_What you have to do:_ From the entries below, please output exactly the lines starting at the one containing "FHRSID : option string;" and ending at the one containing "Variable snapshot_date : string", both included.

[Saved entries]
★ ★ ★ ★ ★ ★ ★

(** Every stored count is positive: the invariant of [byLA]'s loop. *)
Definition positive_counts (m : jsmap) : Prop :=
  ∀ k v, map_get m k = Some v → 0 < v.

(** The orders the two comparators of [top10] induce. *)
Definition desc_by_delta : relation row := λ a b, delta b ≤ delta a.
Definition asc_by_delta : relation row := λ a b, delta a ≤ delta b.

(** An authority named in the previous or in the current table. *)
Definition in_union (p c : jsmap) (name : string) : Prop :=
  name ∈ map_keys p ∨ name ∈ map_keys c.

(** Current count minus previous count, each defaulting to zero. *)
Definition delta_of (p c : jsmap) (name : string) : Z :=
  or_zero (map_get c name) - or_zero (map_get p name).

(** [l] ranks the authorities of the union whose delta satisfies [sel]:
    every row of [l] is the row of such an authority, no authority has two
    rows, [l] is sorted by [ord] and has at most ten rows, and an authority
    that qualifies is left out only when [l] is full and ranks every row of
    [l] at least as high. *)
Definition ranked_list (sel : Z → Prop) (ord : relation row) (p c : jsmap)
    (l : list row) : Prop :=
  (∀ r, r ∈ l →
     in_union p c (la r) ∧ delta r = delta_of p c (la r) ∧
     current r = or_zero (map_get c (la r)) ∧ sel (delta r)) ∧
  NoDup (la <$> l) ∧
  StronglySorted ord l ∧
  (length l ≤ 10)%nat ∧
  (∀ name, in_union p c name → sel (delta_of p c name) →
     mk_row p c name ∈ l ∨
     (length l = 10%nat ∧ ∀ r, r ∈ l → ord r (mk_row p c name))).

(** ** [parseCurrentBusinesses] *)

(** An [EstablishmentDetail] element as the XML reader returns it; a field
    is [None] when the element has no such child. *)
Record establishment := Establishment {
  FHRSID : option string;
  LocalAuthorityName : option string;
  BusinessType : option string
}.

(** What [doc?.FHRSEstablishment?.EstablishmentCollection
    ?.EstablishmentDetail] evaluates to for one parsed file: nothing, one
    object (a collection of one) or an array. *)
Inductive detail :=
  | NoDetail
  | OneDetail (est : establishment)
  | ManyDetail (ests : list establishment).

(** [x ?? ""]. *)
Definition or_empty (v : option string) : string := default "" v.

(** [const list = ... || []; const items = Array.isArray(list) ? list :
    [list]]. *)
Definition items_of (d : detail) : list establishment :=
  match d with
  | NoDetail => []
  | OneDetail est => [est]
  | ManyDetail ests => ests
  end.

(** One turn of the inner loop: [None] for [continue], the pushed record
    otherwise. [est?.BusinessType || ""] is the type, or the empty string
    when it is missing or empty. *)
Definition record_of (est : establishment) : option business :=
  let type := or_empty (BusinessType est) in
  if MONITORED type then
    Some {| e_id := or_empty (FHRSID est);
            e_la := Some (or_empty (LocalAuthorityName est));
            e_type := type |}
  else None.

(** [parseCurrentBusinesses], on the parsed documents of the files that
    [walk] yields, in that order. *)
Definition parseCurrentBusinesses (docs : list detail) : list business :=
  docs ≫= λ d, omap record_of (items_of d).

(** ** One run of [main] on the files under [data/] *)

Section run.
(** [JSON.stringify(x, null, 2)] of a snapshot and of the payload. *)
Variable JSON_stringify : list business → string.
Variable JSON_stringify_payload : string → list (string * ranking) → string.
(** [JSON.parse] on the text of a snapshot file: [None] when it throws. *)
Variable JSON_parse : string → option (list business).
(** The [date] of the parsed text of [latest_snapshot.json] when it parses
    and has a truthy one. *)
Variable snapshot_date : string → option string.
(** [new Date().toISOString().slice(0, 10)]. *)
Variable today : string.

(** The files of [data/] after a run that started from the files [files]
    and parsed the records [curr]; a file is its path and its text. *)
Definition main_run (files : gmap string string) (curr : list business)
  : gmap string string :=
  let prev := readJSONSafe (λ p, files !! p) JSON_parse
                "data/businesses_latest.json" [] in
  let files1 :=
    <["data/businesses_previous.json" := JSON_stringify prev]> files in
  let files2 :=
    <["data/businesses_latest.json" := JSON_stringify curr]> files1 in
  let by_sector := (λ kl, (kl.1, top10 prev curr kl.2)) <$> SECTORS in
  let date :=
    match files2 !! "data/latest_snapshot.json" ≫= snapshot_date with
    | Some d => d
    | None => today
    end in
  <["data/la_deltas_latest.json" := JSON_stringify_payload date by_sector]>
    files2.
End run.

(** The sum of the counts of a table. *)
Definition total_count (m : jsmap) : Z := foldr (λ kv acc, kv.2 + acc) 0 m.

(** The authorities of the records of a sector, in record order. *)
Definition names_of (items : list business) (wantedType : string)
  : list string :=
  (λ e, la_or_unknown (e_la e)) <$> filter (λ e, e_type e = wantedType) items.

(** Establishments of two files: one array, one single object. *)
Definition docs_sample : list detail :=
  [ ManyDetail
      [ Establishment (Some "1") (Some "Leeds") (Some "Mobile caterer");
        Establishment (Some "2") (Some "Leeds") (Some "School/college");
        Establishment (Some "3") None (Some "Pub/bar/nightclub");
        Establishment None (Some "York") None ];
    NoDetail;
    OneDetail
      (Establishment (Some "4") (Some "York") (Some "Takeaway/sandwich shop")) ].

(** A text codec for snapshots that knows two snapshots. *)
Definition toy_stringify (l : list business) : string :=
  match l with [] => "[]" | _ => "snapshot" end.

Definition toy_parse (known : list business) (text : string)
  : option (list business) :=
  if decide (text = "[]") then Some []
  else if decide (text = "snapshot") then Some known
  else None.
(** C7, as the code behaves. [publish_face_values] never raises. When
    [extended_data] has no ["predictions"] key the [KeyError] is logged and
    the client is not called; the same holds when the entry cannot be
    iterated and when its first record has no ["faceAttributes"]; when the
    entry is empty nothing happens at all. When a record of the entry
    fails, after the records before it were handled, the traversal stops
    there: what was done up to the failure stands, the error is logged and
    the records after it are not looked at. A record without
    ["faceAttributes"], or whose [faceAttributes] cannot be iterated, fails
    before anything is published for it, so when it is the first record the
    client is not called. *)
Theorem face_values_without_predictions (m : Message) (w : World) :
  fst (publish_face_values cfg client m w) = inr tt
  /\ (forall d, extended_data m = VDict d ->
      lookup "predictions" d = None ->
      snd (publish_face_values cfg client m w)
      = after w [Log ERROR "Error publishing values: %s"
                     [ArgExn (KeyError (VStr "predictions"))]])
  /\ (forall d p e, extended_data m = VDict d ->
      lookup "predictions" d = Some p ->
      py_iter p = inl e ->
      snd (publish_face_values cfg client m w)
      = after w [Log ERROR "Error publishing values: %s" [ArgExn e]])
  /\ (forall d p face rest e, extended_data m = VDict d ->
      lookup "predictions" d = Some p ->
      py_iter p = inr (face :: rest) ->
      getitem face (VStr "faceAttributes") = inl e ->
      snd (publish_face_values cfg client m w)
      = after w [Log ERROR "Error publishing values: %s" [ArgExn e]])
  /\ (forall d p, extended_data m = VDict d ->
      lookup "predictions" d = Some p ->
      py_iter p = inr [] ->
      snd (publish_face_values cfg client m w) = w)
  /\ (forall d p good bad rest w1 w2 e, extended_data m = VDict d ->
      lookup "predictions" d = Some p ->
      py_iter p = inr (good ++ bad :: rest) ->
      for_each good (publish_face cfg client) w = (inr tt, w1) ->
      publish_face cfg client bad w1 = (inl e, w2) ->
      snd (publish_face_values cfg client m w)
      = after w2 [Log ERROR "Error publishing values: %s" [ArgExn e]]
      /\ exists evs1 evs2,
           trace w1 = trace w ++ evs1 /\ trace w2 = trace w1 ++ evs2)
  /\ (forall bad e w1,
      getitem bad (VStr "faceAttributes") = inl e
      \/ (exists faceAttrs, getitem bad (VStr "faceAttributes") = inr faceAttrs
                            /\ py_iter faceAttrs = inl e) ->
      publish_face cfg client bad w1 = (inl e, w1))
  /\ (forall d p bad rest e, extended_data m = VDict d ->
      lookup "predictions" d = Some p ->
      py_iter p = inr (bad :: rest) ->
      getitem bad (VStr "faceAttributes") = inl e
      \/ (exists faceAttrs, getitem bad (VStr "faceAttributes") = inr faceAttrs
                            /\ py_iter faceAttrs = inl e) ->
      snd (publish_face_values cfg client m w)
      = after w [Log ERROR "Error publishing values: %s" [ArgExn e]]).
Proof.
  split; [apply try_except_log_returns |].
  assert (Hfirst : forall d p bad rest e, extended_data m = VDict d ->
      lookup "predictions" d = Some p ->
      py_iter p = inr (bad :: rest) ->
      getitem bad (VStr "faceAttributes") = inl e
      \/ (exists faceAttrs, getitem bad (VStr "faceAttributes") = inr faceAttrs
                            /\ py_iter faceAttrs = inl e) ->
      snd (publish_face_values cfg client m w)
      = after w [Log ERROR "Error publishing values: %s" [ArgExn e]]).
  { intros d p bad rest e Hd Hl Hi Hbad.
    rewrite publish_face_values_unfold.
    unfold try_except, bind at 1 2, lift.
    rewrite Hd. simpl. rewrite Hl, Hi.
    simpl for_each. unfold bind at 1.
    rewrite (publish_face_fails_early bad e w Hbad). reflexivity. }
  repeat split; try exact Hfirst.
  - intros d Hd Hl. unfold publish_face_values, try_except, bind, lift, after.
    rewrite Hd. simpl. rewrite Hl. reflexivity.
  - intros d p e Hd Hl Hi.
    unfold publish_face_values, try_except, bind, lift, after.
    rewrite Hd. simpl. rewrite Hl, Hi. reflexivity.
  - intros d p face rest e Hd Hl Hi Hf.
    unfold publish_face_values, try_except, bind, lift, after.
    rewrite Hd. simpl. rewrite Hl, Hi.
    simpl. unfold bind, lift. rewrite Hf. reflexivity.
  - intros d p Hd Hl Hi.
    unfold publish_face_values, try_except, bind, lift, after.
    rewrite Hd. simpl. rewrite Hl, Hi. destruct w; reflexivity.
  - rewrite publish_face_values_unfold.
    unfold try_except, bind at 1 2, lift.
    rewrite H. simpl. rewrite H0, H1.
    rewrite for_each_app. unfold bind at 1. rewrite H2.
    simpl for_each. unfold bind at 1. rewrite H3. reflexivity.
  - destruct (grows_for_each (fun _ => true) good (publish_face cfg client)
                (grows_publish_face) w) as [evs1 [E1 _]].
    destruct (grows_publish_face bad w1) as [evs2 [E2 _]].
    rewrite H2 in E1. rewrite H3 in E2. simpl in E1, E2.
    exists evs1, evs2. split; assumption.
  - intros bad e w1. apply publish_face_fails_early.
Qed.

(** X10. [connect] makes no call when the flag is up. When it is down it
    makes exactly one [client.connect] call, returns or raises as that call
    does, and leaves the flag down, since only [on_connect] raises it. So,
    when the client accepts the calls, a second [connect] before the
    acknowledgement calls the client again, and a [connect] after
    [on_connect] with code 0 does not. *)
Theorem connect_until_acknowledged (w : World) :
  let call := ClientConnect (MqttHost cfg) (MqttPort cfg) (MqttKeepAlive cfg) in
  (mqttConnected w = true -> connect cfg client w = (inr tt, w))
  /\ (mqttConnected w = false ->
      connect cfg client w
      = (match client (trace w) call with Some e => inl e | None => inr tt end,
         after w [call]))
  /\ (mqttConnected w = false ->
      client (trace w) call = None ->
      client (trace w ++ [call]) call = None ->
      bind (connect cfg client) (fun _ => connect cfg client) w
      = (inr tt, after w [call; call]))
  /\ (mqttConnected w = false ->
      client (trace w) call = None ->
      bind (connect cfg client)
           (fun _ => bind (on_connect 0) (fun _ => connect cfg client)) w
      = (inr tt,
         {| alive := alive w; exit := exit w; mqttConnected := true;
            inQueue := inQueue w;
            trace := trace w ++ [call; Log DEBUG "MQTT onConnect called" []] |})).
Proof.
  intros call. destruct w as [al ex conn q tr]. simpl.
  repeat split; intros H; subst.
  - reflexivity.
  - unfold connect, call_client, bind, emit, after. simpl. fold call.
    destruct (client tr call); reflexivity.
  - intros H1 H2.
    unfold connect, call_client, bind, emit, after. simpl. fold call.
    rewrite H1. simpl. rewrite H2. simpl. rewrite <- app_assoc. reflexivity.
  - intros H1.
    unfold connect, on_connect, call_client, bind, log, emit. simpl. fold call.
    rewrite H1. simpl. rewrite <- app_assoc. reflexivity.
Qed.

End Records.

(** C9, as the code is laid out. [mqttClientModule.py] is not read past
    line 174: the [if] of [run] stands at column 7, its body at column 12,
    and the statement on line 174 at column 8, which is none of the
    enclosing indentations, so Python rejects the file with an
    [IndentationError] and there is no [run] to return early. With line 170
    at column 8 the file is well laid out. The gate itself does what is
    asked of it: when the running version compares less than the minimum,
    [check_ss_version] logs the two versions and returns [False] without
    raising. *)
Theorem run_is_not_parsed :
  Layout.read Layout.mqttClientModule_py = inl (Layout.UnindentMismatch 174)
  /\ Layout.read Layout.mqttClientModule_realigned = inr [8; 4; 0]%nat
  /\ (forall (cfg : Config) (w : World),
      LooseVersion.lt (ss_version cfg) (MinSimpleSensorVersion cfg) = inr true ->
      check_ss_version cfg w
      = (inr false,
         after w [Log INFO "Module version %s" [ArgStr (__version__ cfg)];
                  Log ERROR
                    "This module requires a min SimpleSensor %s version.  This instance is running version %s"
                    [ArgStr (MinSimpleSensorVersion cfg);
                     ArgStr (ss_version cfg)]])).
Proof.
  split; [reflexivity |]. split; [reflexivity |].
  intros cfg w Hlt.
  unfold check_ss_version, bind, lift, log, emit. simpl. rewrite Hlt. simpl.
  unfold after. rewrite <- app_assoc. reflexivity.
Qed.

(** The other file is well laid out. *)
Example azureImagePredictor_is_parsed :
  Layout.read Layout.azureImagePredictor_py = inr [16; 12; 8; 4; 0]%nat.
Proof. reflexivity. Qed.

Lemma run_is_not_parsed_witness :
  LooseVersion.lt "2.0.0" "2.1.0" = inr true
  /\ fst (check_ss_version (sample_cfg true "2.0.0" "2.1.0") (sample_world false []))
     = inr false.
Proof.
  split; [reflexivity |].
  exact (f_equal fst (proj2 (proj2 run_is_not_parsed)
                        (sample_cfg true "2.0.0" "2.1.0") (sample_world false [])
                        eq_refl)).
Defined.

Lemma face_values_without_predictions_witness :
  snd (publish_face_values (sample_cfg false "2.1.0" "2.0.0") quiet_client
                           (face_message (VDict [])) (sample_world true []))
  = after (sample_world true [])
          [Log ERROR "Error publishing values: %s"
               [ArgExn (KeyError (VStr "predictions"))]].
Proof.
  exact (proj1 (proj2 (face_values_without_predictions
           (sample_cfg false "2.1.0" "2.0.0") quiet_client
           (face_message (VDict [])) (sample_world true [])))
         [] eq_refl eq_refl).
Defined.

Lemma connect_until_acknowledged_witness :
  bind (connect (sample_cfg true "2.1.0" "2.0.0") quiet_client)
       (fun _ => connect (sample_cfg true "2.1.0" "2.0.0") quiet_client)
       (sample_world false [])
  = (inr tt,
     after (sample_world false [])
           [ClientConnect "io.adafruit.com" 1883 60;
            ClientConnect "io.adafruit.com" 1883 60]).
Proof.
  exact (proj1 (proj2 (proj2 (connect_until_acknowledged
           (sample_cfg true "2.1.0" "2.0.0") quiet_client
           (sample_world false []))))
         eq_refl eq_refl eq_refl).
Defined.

★ ★ ★ ★ ★ ★ ★

_Result:_
  FHRSID : option string;
  LocalAuthorityName : option string;
  BusinessType : option string
}.

(** What [doc?.FHRSEstablishment?.EstablishmentCollection
    ?.EstablishmentDetail] evaluates to for one parsed file: nothing, one
    object (a collection of one) or an array. *)
Inductive detail :=
  | NoDetail
  | OneDetail (est : establishment)
  | ManyDetail (ests : list establishment).

(** [x ?? ""]. *)
Definition or_empty (v : option string) : string := default "" v.

(** [const list = ... || []; const items = Array.isArray(list) ? list :
    [list]]. *)
Definition items_of (d : detail) : list establishment :=
  match d with
  | NoDetail => []
  | OneDetail est => [est]
  | ManyDetail ests => ests
  end.

(** One turn of the inner loop: [None] for [continue], the pushed record
    otherwise. [est?.BusinessType || ""] is the type, or the empty string
    when it is missing or empty. *)
Definition record_of (est : establishment) : option business :=
  let type := or_empty (BusinessType est) in
  if MONITORED type then
    Some {| e_id := or_empty (FHRSID est);
            e_la := Some (or_empty (LocalAuthorityName est));
            e_type := type |}
  else None.

(** [parseCurrentBusinesses], on the parsed documents of the files that
    [walk] yields, in that order. *)
Definition parseCurrentBusinesses (docs : list detail) : list business :=
  docs ≫= λ d, omap record_of (items_of d).

(** ** One run of [main] on the files under [data/] *)

Section run.
(** [JSON.stringify(x, null, 2)] of a snapshot and of the payload. *)
Variable JSON_stringify : list business → string.
Variable JSON_stringify_payload : string → list (string * ranking) → string.
(** [JSON.parse] on the text of a snapshot file: [None] when it throws. *)
Variable JSON_parse : string → option (list business).
(** The [date] of the parsed text of [latest_snapshot.json] when it parses
    and has a truthy one. *)
Variable snapshot_date : string → option string.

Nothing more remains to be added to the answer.